The State of NoSQL in 2012

Preamble Ramble

If you’ve been working in the online (e.g. internet) space over the past 3 years, you are no stranger to terms like “the cloud” and “NoSQL”. 

In 2007, Amazon published a paper on Dynamo. The paper detailed how Dynamo, employing a collection of techniques to solve several problems in fault-tolerance, provided a resilient solution to the on-line shopping cart problem. A few years go by while engineers at AWS toil in relative obscurity at standing up their public cloud. 

It’s December 2008 and I am a member of Netflix’s Software Infrastructure team. We’ve just been told that there is something called the “CAP theorem” and because of it, we are to abandon our datacenter in hopes of leveraging Cloud Computing. 

Huh? 

A month into the investigation, we start wondering about our Oracle database. How are we are going to move it into the cloud? That’s when we are told that we are to abandon our RDBMS too. Instead, we are going to focus on “AP”-optimized systems. “AP” or high-availability systems is our focus in 2008-2010 as Netflix launches its video streaming business. What’s more available than TV right? Hence, no downtime is allowed, no excuses!
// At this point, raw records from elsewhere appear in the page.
(** ** Sealing, computing and completing *)

Definition sealPolicyEvaluationJob (snapshot : PolicyEvaluationJobSnapshot)
    (now : PolicyEvaluationTime) (recoveryEpoch : Z) (fence : PolicyEvaluationWorkerMutationFence)
    (sealedSnapshot : PolicyEvaluationSnapshotReference) : res PolicyEvaluationJobSnapshot :=
  result ← parse_snapshot snapshot;
  requirePolicyEvaluationLiveFence result now recoveryEpoch fence ;;
  reference ← parse PolicyEvaluationSnapshotReferenceSchema sealedSnapshot;
  let job := graph_job result in
  match last (graph_attempts result) with
  | None => transition_error transition_state_conflict
  | Some latest =>
      refuse_when
        ((pjob_status job !== job_acquiring) || present (pjob_snapshot job) ||
         present (pattempt_closure latest) || (pattempt_phase latest !== phase_acquiring) ||
         present (pattempt_snapshot latest)) transition_state_conflict ;;
      refuse_when (MAX_SAFE_INTEGER <=? pjob_stateVersion job) transition_counter_exhausted ;;
      let job' := advance job now job_sealed (pjob_currentLease job) (pjob_retryAt job)
                    (pjob_terminal job) in
      parse_snapshot (set_graph result
        (rebind job' (pjob_recoveryEpoch job) (pjob_lastFencingToken job) (pjob_attemptCount job)
           (Some reference) (pjob_result job))
        (update_last (seal_attempt reference) (graph_attempts result)))
  end.

Definition startPolicyEvaluationComputation (snapshot : PolicyEvaluationJobSnapshot)
    (now : PolicyEvaluationTime) (recoveryEpoch : Z) (fence : PolicyEvaluationWorkerMutationFence) :
    res PolicyEvaluationJobSnapshot :=
  result ← parse_snapshot snapshot;
  requirePolicyEvaluationLiveFence result now recoveryEpoch fence ;;
  let job := graph_job result in
  match last (graph_attempts result) with
  | None => transition_error transition_state_conflict
  | Some latest =>
      refuse_when
        ((pjob_status job !== job_sealed) || negb (present (pjob_snapshot job)) ||
         present (pattempt_closure latest) || (pattempt_phase latest !== phase_computing))
        transition_state_conflict ;;
      refuse_when (MAX_SAFE_INTEGER <=? pjob_stateVersion job) transition_counter_exhausted ;;
      parse_snapshot (set_graph result
        (advance job now job_running (pjob_currentLease job) (pjob_retryAt job) (pjob_terminal job))
        (graph_attempts result))
  end.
Fast forward to the end of 2011: the past 3 years have been an amazing ride. I helped Netflix with two migrations in 2010: the first was from Netflix’s datacenter to AWS’ cloud, the second from Oracle to SimpleDB. 2011 was no less exciting: with a move from SimpleDB to Cassandra, Netflix was able to expand overseas to the UK and Ireland. Since Cassandra offers configurable routing, a cluster can be spread across multiple continents.  

Fast forward to today: I’ve completed my first month at LinkedIn. I’ve spent this month getting familiar with the various NoSQL systems that LinkedIn has built in-house. These include Voldemort (another Dynamo-based system), Krati (a single-machine data store), Espresso (a new system being actively developed), etc… LinkedIn is now facing similar challenges to the Netflix of 3 years ago. Traffic is growing and both Oracle and the datacenter face potential obsolescence.

NoSQL and Cloud Computing to the rescue?

The State of NoSQL Today

Ignoring the datacenter vs. public cloud question for the time-being, what would I pick today regarding a NoSQL alternative to Oracle? Not many people get a chance to solve the same tough problem twice. 

For one, there are still quite a few NoSQL alternatives in the market. Some are supported by startups (e.g. Cassandra, Riak, MongoDB, etc..), some are supported indirectly by companies (e.g. LinkedIn’s support of Voldemort, Facebook & StumbleUpon’s support of HBase), and some are supported directly by companies (e.g. AWS’s S3, SimpleDB, and DynamoDB, etc… ).

In making a decision, I’ll consider the following learnings:

  • Any system that you pick will require 24-7 operational support. If it is not hosted (e.g. by AWS), be prepared to hire a fleet of ops folks to support it yourself. If you don’t have the manpower, I recommend AWS’ DynamoDB
  • Just because the company got by with one big machine for Oracle, don’t be surprised if the equivalent NoSQL option results in 36 smaller machines. All complete solutions to fault-tolerance support “rebalancing”. Rebalancing speed is determined by data size of a shard. Hence, it’s better to keep the size per shard reasonable to minimize MTTR in times of disaster.
  • Understand the limitations of your choice: 
    • MongoDB, at the time of this writing, has a global write-lock. This means that only one write can proceed at a time in a node. If you require high write-throughput, consider something else 
    • Cassandra (similar to other Dynamo systems) offers great primary key-based access operations (e.g. get, put, delete), but doesn’t scale well for secondary-index lookups
    • Cassandra, like some other systems, has a lot of tunables and a lot of internal processes. You are better off turning off some features (e.g. Anti-entropy repair, row cache, etc…) in production to safeguard consistent performance.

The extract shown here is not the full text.